## Directions
Once you find the line with "unfold socket_state. rewrite" in the data that follows, repeat it and every line after it exactly, through the line with "apply connection_fields in Hc as (_ & C2".

--- Excerpted data ---

(** X8.  A clean close is final.  When a socket closes with [wasClean] set
    (the server said goodbye, or the page called [close()]), the manager
    marks itself disconnected, leaves the attempt counter alone and
    schedules nothing; with nobody else calling [connect], nothing is then
    left for the browser to deliver: the manager stays disconnected until
    a call from outside. *)
Theorem clean_close_is_final protocol host ind ctor trace s i code reason s' :
  run body trace (boot protocol host ind ctor) = Some s →
  forallb (λ e, negb (external_connect e)) trace = true →
  step body (SocketClose i code reason true) s = Some s' →
  isConnected (this s') = false ∧
  reconnectAttempts (this s') = reconnectAttempts (this s) ∧
  timers (page s') = [] ∧
  ∀ e, delivered e = true → step body e s' = None.
Proof.
  intros Hrun Hno Hstep.
  pose proof (run_sequential body trace _ s Hno (boot_sequential protocol host ind ctor) Hrun)
    as Hseq.
  simpl in Hstep.
  destruct (socket_state i s) as [r|] eqn:Es; [|discriminate].
  apply socket_state_Some in Es as (sk & Hsk & Hr).
  assert (ReadyState_eqb r CLOSED = false ∧
          s' = snd (onclose body code reason true
                      (update_socket i (with_readyState CLOSED) s))) as [Hlive ->].
  { destruct r; try discriminate; injection Hstep as <-; done. }
  clear Hstep.
  match goal with |- context [onclose body _ _ _ ?s1] =>
    destruct (onclose_clean code reason s1 body) as (H2 & H7 & H6 & H3) end.
  fields.
  pose proof (live_sockets_update i (with_readyState CLOSED) s sk Hsk) as Hl.
  unfold live in Hl at 1 2. simpl in Hl. rewrite Hr, Hlive in Hl. simpl in Hl.
  unfold sequential in Hseq.
  assert (timers (page s) = []) as Hnil by (apply length_zero_iff_nil; lia).
  split; [exact H2|]. split; [exact H3|]. split; [by rewrite H7|].
  intros e He. apply quiescent; [| |exact He].
  - unfold live_sockets in *. rewrite H6. fields. lia.
  - by rewrite H7.
Qed.

(** X9.  When the WebSocket constructor throws inside a reconnect timer, the
    manager logs the error and turns the indicator to error, and that is
    all: no socket, no further timer, the attempt counter where it was
    (possibly below the ceiling).  With nobody else calling [connect],
    nothing is left for the browser to deliver: reconnection has stopped
    although attempts remain. *)
Theorem failed_constructor_ends_reconnection protocol host ind ctor trace s k s' :
  run body trace (boot protocol host ind ctor) = Some s →
  forallb (λ e, negb (external_connect e)) trace = true →
  step body (TimerFires k false) s = Some s' →
  sockets (page s') = sockets (page s) ∧
  socket (this s') = socket (this s) ∧
  reconnectAttempts (this s') = reconnectAttempts (this s) ∧
  isConnected (this s') = false ∧
  console (page s') =
    console (page s) ++ [LogConnecting
                           ((if String.eqb (location_protocol (page s)) "https:"
                             then "wss:" else "ws:")
                              +:+ "//" +:+ location_host (page s) +:+ "/ws");
                         ErrCreate ConstructionError] ∧
  (is_Some (indicator (page s)) → indicator (page s') = Some ShowsError) ∧
  ∀ e, delivered e = true → step body e s' = None.
Proof.
  intros Hrun Hno Hstep.
  pose proof (run_sequential body trace _ s Hno (boot_sequential protocol host ind ctor) Hrun)
    as Hseq.
  pose proof (run_coherent body trace _ s Hno (boot_sequential protocol host ind ctor)
                (boot_coherent protocol host ind ctor) Hrun) as Hco.
  simpl in Hstep.
  destruct (timers (page s) !! k) as [d|] eqn:Ek; [|discriminate]. injection Hstep as <-.
  destruct (pending_timer_no_live_socket s k d Hseq Ek) as [Hz Hdel].
  pose proof (coherent_disconnected s Hco Hz) as Hdis.
  unfold reconnect_callback. js_unfold. fields. rewrite Hdis. cbn [negb].
  assert (∀ e, delivered e = true →
            live_sockets (snd (connect false
                (on_page (λ b, set_timers (delete k (timers b)) b) s))) = 0%nat →
            timers (page (snd (connect false
                (on_page (λ b, set_timers (delete k (timers b)) b) s)))) = [] →
            step body e (snd (connect false
                (on_page (λ b, set_timers (delete k (timers b)) b) s))) = None) as Hq.
  { intros e He Hl Ht. apply quiescent; assumption. }
  revert Hq.
  unfold connect, new_WebSocket, log, updateConnectionStatus, live_sockets. js_unfold.
  simpl. intros Hq.
  destruct (indicator (page s)) as [x|] eqn:Ei; simpl in *.
  - repeat split; try done.
    + by rewrite <- app_assoc.
    + intros e He. apply Hq; [exact He|exact Hz|exact Hdel].
  - repeat split; try done.
    + by rewrite <- app_assoc.
    + intros e He. apply Hq; [exact He|exact Hz|exact Hdel].
Qed.

(** X10.  Opening resets the backoff.  Whatever the attempt counter was, once a
    socket has opened the counter is 0 and the indicator shows connected,
    and an abnormal close of that socket starts over: attempt 1 after
    2000 ms. *)
Theorem open_resets_backoff protocol host ind ctor trace s i event code reason s1 :
  run body trace (boot protocol host ind ctor) = Some s →
  is_Some (indicator (page s)) →
  step body (SocketOpen i event) s = Some s1 →
  isConnected (this s1) = true ∧
  reconnectAttempts (this s1) = 0 ∧
  indicator (page s1) = Some ShowsConnected ∧
  timers (page s1) = timers (page s) ∧
  ∃ s2, step body (SocketClose i code reason false) s1 = Some s2 ∧
        reconnectAttempts (this s2) = 1 ∧
        isConnected (this s2) = false ∧
        timers (page s2) = timers (page s) ++ [2000].
Proof.
  intros Hrun [x Hind] Hstep.
  pose proof (run_well_formed body trace _ s (boot_well_formed protocol host ind ctor) Hrun)
    as Hwf.
  pose proof (step_well_formed body _ _ _ Hwf Hstep) as (Hmax1 & Hint1 & _).
  simpl in Hstep.
  destruct (socket_state i s) as [[]|] eqn:Es; try discriminate.
  injection Hstep as <-.
  apply socket_state_Some in Es as (sk & Hsk & Hr).
  match goal with |- context [onopen body ?ev ?s0] =>
    pose proof (onopen_connection body ev s0) as Hc; set (s1 := snd (onopen body ev s0)) in * end.
  fields. rewrite Hind in Hc.
  apply connection_fields in Hc as (_ & H2 & H3 & _ & _ & H6 & H7 & H8). fields.
  split; [exact H2|]. split; [exact H3|]. split; [exact H8|]. split; [exact H7|].
  assert (socket_state i s1 = Some OPEN) as Es1.
  { unfold socket_state. rewrite H6, list_lookup_alter_eq, Hsk. reflexivity. }
  eexists. split; [simpl; rewrite Es1; reflexivity|].
  match goal with |- context [onclose body _ _ _ ?s0] =>
    destruct (onclose_schedules body code reason s0) as (T & A & _);
      [fields; rewrite H8; eauto | fields; lia |];
    pose proof (onclose_connection body code reason false s0) as Hc end.
  fields. rewrite H8 in Hc. cbv zeta in Hc.
  rewrite H3, Hmax1 in Hc. change (negb false && (0 <? 5)) with true in Hc. cbv iota in Hc.
  rewrite scheduleReconnect_connection in Hc.
  apply connection_fields in Hc as (_ & C2 & _). fields.
  rewrite H3 in A. rewrite H3, Hint1, H7 in T. split; [exact A|]. split; [exact C2|exact T].
Qed.

End SessionFacts.

Lemma manager_tracks_its_socket_witness :
  let trace := failure 0 true ++ [SocketOpen 1 VUndef; Call_send (VStr "ping") VNull] in
  let s := state_after trace example_boot in
  run quiet trace example_boot = Some s ∧
  forallb (λ e, negb (external_connect e)) trace = true ∧
  isConnected (this s) = true ∧
  timers (page s) = [] ∧
  ∃ sk, this_socket s = Some sk ∧ (readyState sk = OPEN ∨ readyState sk = CLOSING).
Proof.
  cbv zeta.
  set (trace := failure 0 true ++ [SocketOpen 1 VUndef; Call_send (VStr "ping") VNull]).
  assert (run quiet trace example_boot = Some (state_after trace example_boot)) as Hrun
    by (vm_compute; reflexivity).
  assert (forallb (λ e, negb (external_connect e)) trace = true) as Hno
    by (vm_compute; reflexivity).
  assert (isConnected (this (state_after trace example_boot)) = true) as Hc
    by (vm_compute; reflexivity).
  destruct (manager_tracks_its_socket quiet _ _ _ _ _ _ Hrun Hno) as (_ & H & _).
  destruct (H Hc) as [H1 H2].
  split; [exact Hrun|]. split; [exact Hno|]. split; [exact Hc|]. split; [exact H1|exact H2].
Defined.

Lemma clean_close_is_final_witness :
  let trace := [SocketOpen 0 VUndef; Call_close] in
  let s := state_after trace example_boot in
  let s' := state_after [SocketClose 0 1000 EmptyString true] s in
  run quiet trace example_boot = Some s ∧
  forallb (λ e, negb (external_connect e)) trace = true ∧
  step quiet (SocketClose 0 1000 EmptyString true) s = Some s' ∧
  isConnected (this s') = false ∧
  timers (page s') = [] ∧
  ∀ e, delivered e = true → step quiet e s' = None.
Proof.
  cbv zeta.
  set (trace := [SocketOpen 0 VUndef; Call_close]).
  assert (run quiet trace example_boot = Some (state_after trace example_boot)) as Hrun
    by (vm_compute; reflexivity).
  assert (forallb (λ e, negb (external_connect e)) trace = true) as Hno
    by (vm_compute; reflexivity).
  assert (step quiet (SocketClose 0 1000 EmptyString true) (state_after trace example_boot)
          = Some (state_after [SocketClose 0 1000 EmptyString true]
                    (state_after trace example_boot))) as Hstep
    by (vm_compute; reflexivity).
  destruct (clean_close_is_final quiet _ _ _ _ _ _ _ _ _ _ Hrun Hno Hstep)
    as (H1 & _ & H3 & H4).
  split; [exact Hrun|]. split; [exact Hno|]. split; [exact Hstep|].
  split; [exact H1|]. split; [exact H3|exact H4].
Defined.

Lemma failed_constructor_ends_reconnection_witness :
  let trace := failure 0 false in
  let s := state_after trace example_boot in
  let s' := state_after [TimerFires 0 false] s in
  run quiet trace example_boot = Some s ∧
  forallb (λ e, negb (external_connect e)) trace = true ∧
  step quiet (TimerFires 0 false) s = Some s' ∧
  reconnectAttempts (this s') = 1 ∧
  indicator (page s') = Some ShowsError ∧
  ∀ e, delivered e = true → step quiet e s' = None.
Proof.
  cbv zeta.
  set (trace := failure 0 false).
  assert (run quiet trace example_boot = Some (state_after trace example_boot)) as Hrun
    by (vm_compute; reflexivity).
  assert (forallb (λ e, negb (external_connect e)) trace = true) as Hno
    by (vm_compute; reflexivity).
  assert (step quiet (TimerFires 0 false) (state_after trace example_boot)
          = Some (state_after [TimerFires 0 false] (state_after trace example_boot)))
    as Hstep by (vm_compute; reflexivity).
  assert (is_Some (indicator (page (state_after trace example_boot)))) as Hind
    by (eexists; vm_compute; reflexivity).
  assert (reconnectAttempts (this (state_after trace example_boot)) = 1) as Hone
    by (vm_compute; reflexivity).
  destruct (failed_constructor_ends_reconnection quiet _ _ _ _ _ _ _ _ Hrun Hno Hstep)
    as (_ & _ & H3 & _ & _ & H6 & H7).
  split; [exact Hrun|]. split; [exact Hno|]. split; [exact Hstep|].
  split; [rewrite H3; exact Hone|]. split; [exact (H6 Hind)|exact H7].
Defined.

Lemma open_resets_backoff_witness :
  let trace := failure 0 true ++ failure 1 true in
  let s := state_after trace example_boot in
  let s1 := state_after [SocketOpen 2 VUndef] s in
  run quiet trace example_boot = Some s ∧
  is_Some (indicator (page s)) ∧
  step quiet (SocketOpen 2 VUndef) s = Some s1 ∧
  reconnectAttempts (this s) = 2 ∧
  reconnectAttempts (this s1) = 0 ∧
  ∃ s2, step quiet (SocketClose 2 1006 EmptyString false) s1 = Some s2 ∧
        reconnectAttempts (this s2) = 1 ∧
        isConnected (this s2) = false ∧
        timers (page s2) = timers (page s) ++ [2000].
Proof.
  cbv zeta.
  set (trace := failure 0 true ++ failure 1 true).
  assert (run quiet trace example_boot = Some (state_after trace example_boot)) as Hrun
    by (vm_compute; reflexivity).
  assert (is_Some (indicator (page (state_after trace example_boot)))) as Hind
    by (eexists; vm_compute; reflexivity).
  assert (step quiet (SocketOpen 2 VUndef) (state_after trace example_boot)
          = Some (state_after [SocketOpen 2 VUndef] (state_after trace example_boot)))
    as Hstep by (vm_compute; reflexivity).
  assert (reconnectAttempts (this (state_after trace example_boot)) = 2) as Htwo
    by (vm_compute; reflexivity).
  destruct (open_resets_backoff quiet _ _ _ _ _ _ _ _ 1006 EmptyString _ Hrun Hind Hstep)
    as (_ & H2 & _ & _ & H5).
  split; [exact Hrun|]. split; [exact Hind|]. split; [exact Hstep|].
  split; [exact Htwo|]. split; [exact H2|exact H5].
Defined.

---

## Output below
  { unfold socket_state. rewrite H6, list_lookup_alter_eq, Hsk. reflexivity. }
  eexists. split; [simpl; rewrite Es1; reflexivity|].
  match goal with |- context [onclose body _ _ _ ?s0] =>
    destruct (onclose_schedules body code reason s0) as (T & A & _);
      [fields; rewrite H8; eauto | fields; lia |];
    pose proof (onclose_connection body code reason false s0) as Hc end.
  fields. rewrite H8 in Hc. cbv zeta in Hc.
  rewrite H3, Hmax1 in Hc. change (negb false && (0 <? 5)) with true in Hc. cbv iota in Hc.
  rewrite scheduleReconnect_connection in Hc.
  apply connection_fields in Hc as (_ & C2 & _). fields.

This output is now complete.